Brief → Starting at the line that holds "another type. *)" and stopping at the line that holds "as (H1 & H2 & _).", restate the records below word for word, with both of those lines included.

(Stored data)

(** C38: the text of a path of names and indices is parsed as those arguments.
    Resolving them in a well-formed value gives the node they lead to, null
    where an element is missing; [make] creates the missing elements and
    returns a reference to that node, and what is written through the reference
    is what resolving finds.  [make] changes nothing else: every place that is
    not on the way to the node holds what it held, nothing new beside the way
    appears, and what was on the way keeps its comments, and its type unless it
    was null.  Both abort exactly when a container on the way has another type. *)
Theorem paths_reach args a1 a2 a3 a4 a5 root y : Forall plain_arg args -> wf root -> wf y ->
  Path (path_text args) a1 a2 a3 a4 a5 = Ret args /\
  if reaches args root then
    exists root' node, path_resolve args root = Ret (found args root)
      /\ path_make args root = Ret (root', node) /\ wf root' /\ deref root' node = Some (found args root)
      /\ path_resolve args (store root' node (fun _ => y)) = Ret y
      /\ node = path_steps args
      /\ (forall p, ~ p `prefix_of` node -> deref root' p = deref root p)
      /\ (forall p x, deref root p = Some x -> exists x', deref root' p = Some x' /\ grown x x')
  else path_resolve args root = Abort /\ path_make args root = Abort.
Proof.
  intros Ha Hr Hy. split; [by apply makePath_text|].
  assert (Ho : Forall arg_ok args) by (eapply Forall_impl; [exact Ha|]; apply plain_arg_ok).
  rewrite resolve_ok by done. unfold path_make. rewrite (make_from_ok _ _ _ root) by done.
  destruct (reaches args root) eqn:E; [|done]. cbn [store app].
  eexists _, _. split; [done|]. split; [done|]. split; [by apply put_wf; [..|apply found_wf|]|].
  split; [by apply put_found|]. split.
  { rewrite store_put by done. destruct (put_found args root y E) as (H1 & H2 & _).
    rewrite resolve_ok by (done || by apply put_wf). by rewrite H1, H2. }
  split; [done|]. split; [intros p; by apply put_beside|intros p x; by apply put_grown].
Qed.

(** [.a[3].b] in an object that has [a] as an array already. *)
Definition sample_path : list PathArgument := [ArgKey (codes "a"); ArgIndex 3; ArgKey (codes "b")].
Definition sample_root : Value := plain (d_object [(codes "a", plain (d_array [(0, Value_int 5)]))]).

Lemma paths_reach_witness : path_text sample_path = codes ".a[3].b" /\
  Path (path_text sample_path) ArgNone ArgNone ArgNone ArgNone ArgNone = Ret sample_path /\
  exists root' node, path_make sample_path sample_root = Ret (root', node) /\
    path_resolve sample_path (store root' node (fun _ => Value_int 7)) = Ret (Value_int 7) /\
    deref root' [Member (codes "a"); Index 0] = Some (Value_int 5).
Proof.
  split; [reflexivity|].
  assert (Ha : Forall plain_arg sample_path).
  { repeat constructor; unfold maxInt; try lia; try done; try (cbn; lia). }
  destruct (paths_reach sample_path ArgNone ArgNone ArgNone ArgNone ArgNone sample_root (Value_int 7) Ha) as [H1 H2];
    [by apply wfb_wf|by apply wfb_wf|].
  split; [exact H1|]. change (reaches sample_path sample_root) with true in H2. cbv iota in H2.
  destruct H2 as (root' & node & _ & E1 & _ & _ & E2 & E3 & E4 & _). exists root', node.
  split; [exact E1|split; [exact E2|]]. rewrite E4; [reflexivity|]. rewrite E3. intros [k Hk]. discriminate Hk.
Defined.

(** After [%] in brackets the closing bracket is taken for a name. *)
Lemma bracket_taken_for_a_name i a2 a3 a4 a5 :
  Path (codes "[%].x") (ArgIndex i) a2 a3 a4 a5 = Ret [ArgIndex i; ArgKey (codes "]"); ArgKey (codes "x")].
Proof. reflexivity. Qed.

(** Every percent sign takes the first argument. *)
Lemma percent_takes_the_first k a2 a3 a4 a5 :
  Path (codes ".%.%") (ArgKey k) a2 a3 a4 a5 = Ret [ArgKey k; ArgKey k].
Proof. reflexivity. Qed.

(** A terminator inside a path is never passed: the loop goes on for ever. *)
Lemma nul_in_path_loops ins fuel args :
  cwhile fuel (fun st => negb (st.1 =? 1)) (path_step 2 [0; 0] 1 ins) (0, args) = NoFuel.
Proof.
  revert args. induction fuel as [|f IH]; intros args; [done|].
  erewrite cwhile_step; [apply IH|done|]. reflexivity.
Qed.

Exercise result →
    was null.  Both abort exactly when a container on the way has another type. *)
Theorem paths_reach args a1 a2 a3 a4 a5 root y : Forall plain_arg args -> wf root -> wf y ->
  Path (path_text args) a1 a2 a3 a4 a5 = Ret args /\
  if reaches args root then
    exists root' node, path_resolve args root = Ret (found args root)
      /\ path_make args root = Ret (root', node) /\ wf root' /\ deref root' node = Some (found args root)
      /\ path_resolve args (store root' node (fun _ => y)) = Ret y
      /\ node = path_steps args
      /\ (forall p, ~ p `prefix_of` node -> deref root' p = deref root p)
      /\ (forall p x, deref root p = Some x -> exists x', deref root' p = Some x' /\ grown x x')
  else path_resolve args root = Abort /\ path_make args root = Abort.
Proof.
  intros Ha Hr Hy. split; [by apply makePath_text|].
  assert (Ho : Forall arg_ok args) by (eapply Forall_impl; [exact Ha|]; apply plain_arg_ok).
  rewrite resolve_ok by done. unfold path_make. rewrite (make_from_ok _ _ _ root) by done.
  destruct (reaches args root) eqn:E; [|done]. cbn [store app].
  eexists _, _. split; [done|]. split; [done|]. split; [by apply put_wf; [..|apply found_wf|]|].
  split; [by apply put_found|]. split.
  { rewrite store_put by done. destruct (put_found args root y E) as (H1 & H2 & _).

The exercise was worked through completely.